Question

How do you use the Intermediate Value Theorem to show that the polynomial function `P(x) = x^3 - 2x^2 - 5` has a zero in the interval [-1, -2]?

Answer 1

See the explanation, please.

Explanation:

There is no interval, `[-1,-2}`.

There is an interval `[-2,-1[]`, but this function does not have a sero in that interval.

It does have a zero, but the zero if in the interval `[2,3]` (I assume we want an interval using integer endpoints).

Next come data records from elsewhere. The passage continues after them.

(** A history in which thread 1 used allocator 7 and thread 3 did not. *)
Definition thread_1_history : list call :=
  [Allocate 1 7 4096 64 (attribute_of temp);
   Allocate 1 7 8192 32 (attribute_of persistent);
   ResetPeak 1 7;
   Deallocate 1 7 4096].

(** The state the throwing [get_peak_temp_memory] leaves behind when it is
    the first call of the process: the read lock is held and stays so. *)
Definition read_lock_leaked : monitor_t :=
  final_state (get_peak_temp_memory 3 7 monitor_init).

(** The state after a caller's [lock_write] as the first call of the
    process: a writer holds the lock. *)
Definition write_locked : monitor_t := final_state (lock_write monitor_init).

(** One persistent buffer of one byte at address 4096. *)
Definition one_byte_persistent : monitor_t :=
  final_state (record_allocate 1 7 4096 1 (attribute_of persistent) monitor_init).

(** Sample states and build configurations. *)
Definition one_temp_buffer : monitor_t :=
  final_state (record_allocate 1 7 4096 64 (attribute_of temp) monitor_init).

Definition one_persistent_buffer : monitor_t :=
  final_state (record_allocate 1 7 4096 10 (attribute_of persistent) monitor_init).

Definition host_build : build_config :=
  {| DNNL_GRAPH_CPU_SYCL := false; DNNL_GRAPH_WITH_SYCL := false |}.

Definition sycl_only_build : build_config :=
  {| DNNL_GRAPH_CPU_SYCL := true; DNNL_GRAPH_WITH_SYCL := true |}.

(** Unfolds one member function down to the state it produces. *)
Ltac run_monitor :=
  unfold run_call, record_allocate, record_deallocate, reset_peak_temp_memory,
    get_peak_temp_memory, get_total_persist_memory, lock_write, unlock_write,
    rw_lock_read, rw_unlock_read, rw_lock_write, rw_unlock_write,
    at_, assertm, bind, get, write, modify, ret, throw, abort,
    undefined_behaviour, wait_for_lock;
  cbn beta iota.

(** ** The state a call leaves behind *)

(** The allocator and the (thread, allocator) pair a call is made for. *)
Definition call_alloc (c : call) : allocator_ptr :=
  match c with
  | Allocate _ a _ _ _ | Deallocate _ a _ | ResetPeak _ a => a
  end.

Definition call_pair (c : call) : thread_id * allocator_ptr :=
  match c with
  | Allocate t a _ _ _ | Deallocate t a _ | ResetPeak t a => (t, a)
  end.

(** The calls that take the persistent branch of [record_allocate]. *)
Definition is_persistent_allocate (c : call) : Prop :=
  match c with
  | Allocate _ _ _ _ attr => type (data attr) = persistent
  | _ => False
  end.

(** The bytes the temporary allocations of a sequence of calls ask for on
    behalf of one (thread, allocator) pair. *)
Fixpoint allocated_by (tid : thread_id) (alloc : allocator_ptr)
    (cs : list call) : Z :=
  match cs with
  | [] => 0
  | Allocate t a _ size attr :: cs' =>
      (if decide ((t, a) = (tid, alloc))
       then match type (data attr) with
            | temp => size
            | _ => 0
            end
       else 0) + allocated_by tid alloc cs'
  | _ :: cs' => allocated_by tid alloc cs'
  end.

(** The state a temporary [record_allocate] leaves behind. *)
Definition record_allocate_temp_state (tid : thread_id) (alloc : allocator_ptr)
    (buf : buffer_ptr) (size : Z) (s : monitor_t) : monitor_t :=
  let s1 := written
              (set_temp_mem_
                 (assign_slot2 0 (λ v, to_size_t (v + size)) tid alloc)) s in
  let cur := slot2 0 (temp_mem_ s1) tid alloc in
  let s2 := written
              (set_peak_temp_mem_
                 (assign_slot2 0 (λ p, if p <? cur then cur else p) tid alloc))
              s1 in
  written
    (set_temp_mem_infos_
       (assign_slot2 ∅ (emplace buf {| size_ := size; type_ := temp |})
          tid alloc))
    s2.

(** The state [reset_peak_temp_memory] leaves behind when it gets the lock. *)
Definition reset_peak_state (tid : thread_id) (alloc : allocator_ptr)
    (s : monitor_t) : monitor_t :=
  set_rw_mutex_ (λ h, h ++ [UnlockWrite])
    (written (set_peak_temp_mem_ (assign_slot2 0 (λ _, 0) tid alloc))
       (set_rw_mutex_ (λ h, h ++ [LockWrite]) s)).
(** X17.  A run returns a path only after all of this: the four replies
    arrived; the login page and the reply to the login had status 200, and
    the latter showed a marked link; the export page had the export form;
    the reply to the export named a file in quotes; the path returned is not
    that of an existing file, unless overwriting was asked for; and, unless
    it was a dry run, the file could be opened. *)
Theorem returned_path_guarantees
        (urljoin : string -> string -> string) (w : World)
        (fuel : nat) (a : Args) (p : string) :
  fst (download_sql_backup urljoin w fuel a empty_Log) = Ret p ->
  exists r0 r1 r2 r3 f,
    reply w 0 = Replied r0 /\ status_code r0 = 200%Z
    /\ reply w 1 = Replied r1 /\ status_code r1 = 200%Z
    /\ is_login_successful (html_tree r1) = true
    /\ reply w 2 = Replied r2
    /\ XPath.form_action "name" "dump" (html_tree r2) <> []
    /\ reply w 3 = Replied r3
    /\ quoted_filename (headers_get r3 "Content-Disposition" EmptyString) f
    /\ (overwrite_existing a = false -> isfile w p = false)
    /\ (dry_run a = false -> open_wb w p = None).
Proof.
  run_cases w; try (intros Hp; discriminate Hp).
  rewrite finish_unfolded.
  match goal with
  | |- context [name_output w fuel a r3 ?l] =>
      pose proof (name_output_Ret w fuel a r3 l) as Hname;
      destruct (name_output w fuel a r3 l) as [[q|e|] l1]
  end; try (intros Hp; discriminate Hp).
  destruct (Hname q eq_refl) as ((f & Hq) & Hfree).
  apply andb_prop in S1 as [S1 L1].
  apply Z.eqb_eq in S0. apply Z.eqb_eq in S1.
  destruct (dry_run a) eqn:Hdry.
  - intros [= <-]. exists r0, r1, r2, r3, f.
    repeat split; try assumption; try discriminate;
      first [rewrite Hform; discriminate | intros Hd; discriminate Hd].
  - destruct (open_wb w q) eqn:Hopen; [discriminate|].
    destruct (transfer w q); try discriminate.
    intros [= <-]. exists r0, r1, r2, r3, f.
    repeat split; try assumption; try discriminate;
      first [rewrite Hform; discriminate | intros _; exact Hopen].
Qed.

(** The theorem above at the run against the console. *)
Lemma returned_path_guarantees_witness :
  isfile (Console.world Console.good_replies []) "/srv/dumps/shop_logs.sql"
  = false.
Proof.
  destruct (returned_path_guarantees
              Console.urljoin (Console.world Console.good_replies [])
              1 Console.args "/srv/dumps/shop_logs.sql" eq_refl)
    as (r0 & r1 & r2 & r3 & f & H).
  now apply H.
Defined.
Definition sret {S A} (a : A) : ST S A := λ s, (s, Ok a).
Definition sthrow {S A} (e : error) : ST S A := λ s, (s, Err e).
Definition sbind {S A B} (m : ST S A) (f : A → ST S B) : ST S B := λ s,
  match m s with
  | (s', Ok a) => f a s'
  | (s', Err e) => (s', Err e)
  | (s', Panic p) => (s', Panic p)
  end.
Definition slift {S A} (r : result A) : ST S A := λ s, (s, r).
Definition sread {S A} (f : S → result A) : ST S A := λ s, (s, f s).
Definition swrap {S A} (msg : string) (m : ST S A) : ST S A := λ s,
  let '(s', r) := m s in (s', rwrap msg r).

(** the outcome of code whose error the caller inspects *)
Definition sattempt {S A} (m : ST S A) : ST S (result A) := λ s,
  match m s with
  | (s, Panic p) => (s, Panic p)
  | (s, r) => (s, Ok r)
  end.

Fixpoint sfoldl {S A B} (f : B → A → ST S B) (b : B) (l : list A) : ST S B :=
  match l with
  | [] => sret b
  | a :: l => sbind (f b a) (λ b', sfoldl f b' l)
  end.

Fixpoint siter {S A} (f : A → ST S unit) (l : list A) : ST S unit :=
  match l with
  | [] => sret ()
  | a :: l => sbind (f a) (λ _, siter f l)
  end.

Declare Scope go_scope.
Delimit Scope go_scope with go.
Notation "'let?' x ':=' m 'in' k" := (rbind m (λ x, k))
  (at level 10, x pattern, m at level 100, k at level 200) : go_scope.
Notation "'let!' x ':=' m 'in' k" := (sbind m (λ x, k))
  (at level 10, x pattern, m at level 100, k at level 200) : go_scope.
Notation "m ';;!' k" := (sbind m (λ _, k))
  (at level 199, k at level 200, right associativity) : go_scope.
#[global] Open Scope go_scope.

(** ** Equations and inversion lemmas of the two monads *)

Lemma rbind_Ok {A B} (r : result A) (f : A → result B) b :
  rbind r f = Ok b ↔ ∃ a, r = Ok a ∧ f a = Ok b.
Proof. destruct r; naive_solver. Qed.

Lemma rbind_assoc {A B C} (r : result A) (f : A → result B) (g : B → result C) :
  rbind (rbind r f) g = rbind r (λ a, rbind (f a) g).
Proof. by destruct r. Qed.

Lemma rwrap_Ok {A} msg (r : result A) a : rwrap msg r = Ok a ↔ r = Ok a.
Proof. destruct r; naive_solver. Qed.

Lemma rindex_Ok {A} (l : list A) i a : rindex l i = Ok a ↔ l !! i = Some a.
Proof. unfold rindex. destruct (l !! i); naive_solver. Qed.

Lemma rderef_Ok {A} (p : option A) a : rderef p = Ok a ↔ p = Some a.
Proof. destruct p; naive_solver. Qed.

Lemma sbind_Ok {S A B} (m : ST S A) (f : A → ST S B) s s' b :
  sbind m f s = (s', Ok b) ↔ ∃ s1 a, m s = (s1, Ok a) ∧ f a s1 = (s', Ok b).
Proof. unfold sbind. destruct (m s) as [s1 []]; naive_solver. Qed.

Lemma sbind_eq {S A B} (m : ST S A) (f : A → ST S B) s s1 a :
  m s = (s1, Ok a) → sbind m f s = f a s1.
Proof. unfold sbind. by intros ->. Qed.

Lemma sbind_assoc {S A B C} (m : ST S A) (f : A → ST S B) (g : B → ST S C) s :
  sbind (sbind m f) g s = sbind m (λ a, sbind (f a) g) s.
Proof. unfold sbind. by destruct (m s) as [s' []]. Qed.

Lemma swrap_Ok {S A} msg (m : ST S A) s s' a :
  swrap msg m s = (s', Ok a) ↔ m s = (s', Ok a).
Proof. unfold swrap. destruct (m s) as [? []]; naive_solver. Qed.

Lemma no_panic_bind {A B} (r : result A) (f : A → result B) :
  no_panic r → (∀ a, r = Ok a → no_panic (f a)) → no_panic (rbind r f).
Proof. destruct r; naive_solver. Qed.

Lemma no_panic_wrap {A} msg (r : result A) : no_panic r → no_panic (rwrap msg r).
Proof. by destruct r. Qed.

Lemma no_panic_rindex {A} (l : list A) i : (i < length l)%nat → no_panic (rindex l i).
Proof. unfold rindex. intros [? ->]%lookup_lt_is_Some. done. Qed.

Lemma rmapM_Ok {A B} (f : A → result B) l bs :
  rmapM f l = Ok bs ↔ Forall2 (λ a b, f a = Ok b) l bs.
Proof.
  revert bs. induction l as [|a l IH]; intros bs; simpl.
  - split; [intros [= <-]; constructor | by inversion 1].
  - rewrite rbind_Ok. setoid_rewrite rbind_Ok. setoid_rewrite IH. split.
    + intros (b & Hb & bs' & Hbs & [= <-]). by constructor.
    + inversion 1; naive_solver.
Qed.

Lemma rmapM_no_panic {A B} (f : A → result B) l :
  Forall (λ a, no_panic (f a)) l → no_panic (rmapM f l).
Proof.
  induction 1; [done|]. simpl. apply no_panic_bind; [done|].
  intros b _. by apply no_panic_bind.
Qed.

Lemma rbind_Err {A B} (r : result A) (f : A → result B) err :
  rbind r f = Err err → r = Err err ∨ ∃ a, r = Ok a ∧ f a = Err err.
Proof. destruct r; cbn; intros H; simplify_eq; eauto. Qed.

Lemma rmapM_Err {A B} (f : A → result B) l err : rmapM f l = Err err → ∃ a, a ∈ l ∧ f a = Err err.
Proof.
  induction l as [|a l IH]; simpl; [done|]. destruct (f a) eqn:Ha; simpl; [|intros [= ->]|done].
  - destruct (rmapM f l) as [|e|] eqn:Hl; simpl; [done| |done]. intros [= ->].
    destruct IH as (a' & ? & ?); [done|]. exists a'. split; [by right|done].
  - exists a. split; [by left|done].
Qed.

Lemma rfoldl_app {A B} (f : B → A → result B) b l k :
  rfoldl f b (l ++ k) = rbind (rfoldl f b l) (λ b', rfoldl f b' k).
Proof.
  revert b. induction l as [|a l IH]; intros b; simpl; [done|].
  rewrite rbind_assoc. destruct (f b a); simpl; auto.
Qed.

Lemma rfoldl_Err {A B} (f : B → A → result B) b l err :
  rfoldl f b l = Err err → ∃ b' a, a ∈ l ∧ f b' a = Err err.
Proof.
  revert b. induction l as [|a l IH]; intros b; simpl; [done|].
  destruct (f b a) eqn:Ha; simpl; [|intros [= ->]|done].
  - intros (b' & a' & ? & ?)%IH. exists b', a'. split; [by right|done].
  - exists b, a. split; [by left|done].
Qed.

(** an invariant of a [range] loop *)
Lemma rfoldl_inv {A B} (P : B → Prop) (f : B → A → result B) l b b' :
  P b → (∀ b a b', a ∈ l → P b → f b a = Ok b' → P b') → rfoldl f b l = Ok b' → P b'.
Proof.
  revert b. induction l as [|a l IH]; intros b Hb Hf; simpl; [by intros [= <-]|].
  rewrite rbind_Ok. intros (b1 & Hb1 & Hl).
  apply (IH b1); [|set_solver|done]. eapply Hf; [|done..]. set_solver.
Qed.

Lemma rfoldl_no_panic {A B} (P : B → Prop) (f : B → A → result B) l b :
  P b → (∀ b a, a ∈ l → P b → no_panic (f b a) ∧ ∀ b', f b a = Ok b' → P b') →
  no_panic (rfoldl f b l).
Proof.
  revert b. induction l as [|a l IH]; intros b Hb Hf; cbn [rfoldl]; [done|].
  destruct (Hf b a) as [Hn HP]; [set_solver|done|]. apply no_panic_bind; [done|].
  intros b' Hb'. apply IH; [by apply HP|]. set_solver.
Qed.

(** ** Automation *)

Create HintDb go discriminated.
#[export] Hint Resolve no_panic_wrap no_panic_rindex : go.
Create Rewrite HintDb gosimp.
#[export] Hint Rewrite @rbind_Ok @rwrap_Ok @rindex_Ok @rderef_Ok @sbind_Ok @swrap_Ok @rmapM_Ok : gosimp.

(** Invert hypotheses that say that monadic code returned a value. *)
Ltac inv_ok :=
  repeat match goal with
  | H : rbind _ _ = Ok _ |- _ => apply rbind_Ok in H as (?&?&?)
  | H : rwrap _ _ = Ok _ |- _ => apply rwrap_Ok in H
  | H : rindex _ _ = Ok _ |- _ => apply rindex_Ok in H
  | H : rderef _ = Ok _ |- _ => apply rderef_Ok in H
  | H : sbind _ _ _ = (_, Ok _) |- _ => apply sbind_Ok in H as (?&?&?&?)
  | H : swrap _ _ _ = (_, Ok _) |- _ => apply swrap_Ok in H
  | H : sret _ _ = _ |- _ => unfold sret in H
  | H : slift _ _ = _ |- _ => unfold slift in H
  | H : sread _ _ = _ |- _ => unfold sread in H
  | H : Ok _ = Ok _ |- _ => injection H as H
  | H : (_, _) = (_, _) |- _ => injection H as ? ?
  | H : Err _ = Ok _ |- _ => discriminate H
  | H : Panic _ = Ok _ |- _ => discriminate H
  | H : Ok _ = Err _ |- _ => discriminate H
  | H : sthrow _ _ = (_, Ok _) |- _ => discriminate H
  end; subst.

`P` is a polynomial function, so it is continuous at all real numbers. In particular, `p` is continuous on the interval `[2,3]`.

`P(2) = 8-8-5 = -5`

`P(3) = 27-18-5 = 4`

`0` is between `P(2)` and `P(3)`.

So, by IVT, there is a `c` in `(2,3)` for which `P(c) = 0`

Note Irrelevant for this particular problem, but important for understanding the import of IVT:

`1` is also between `P(2)` and `P(3)` (and `P` is continuous on `[2,3]`),
so there is a `c` in `(2,3)` at which `P(c) =1`

And `27/5` is between `P(2)` and `P(3)` (and `P` is continuous on `[2,3]`),
so there is a `c` in `(2,3)` at which `P(c) =27/5`

And so on for every number between `-5` and `4`.

Note 2

Because this is not my first rodeo, before answering the question, I looked at the graph of `P(x)`:

graph{y = x^3-2x^2-5 [-13.07, 18.99, -9.87, 6.15]}

Clearly this cubic has only one real zero and it is NOT negative.
(Descartes' rule of signs also tells us that there is no positive zeros for this polynomial.)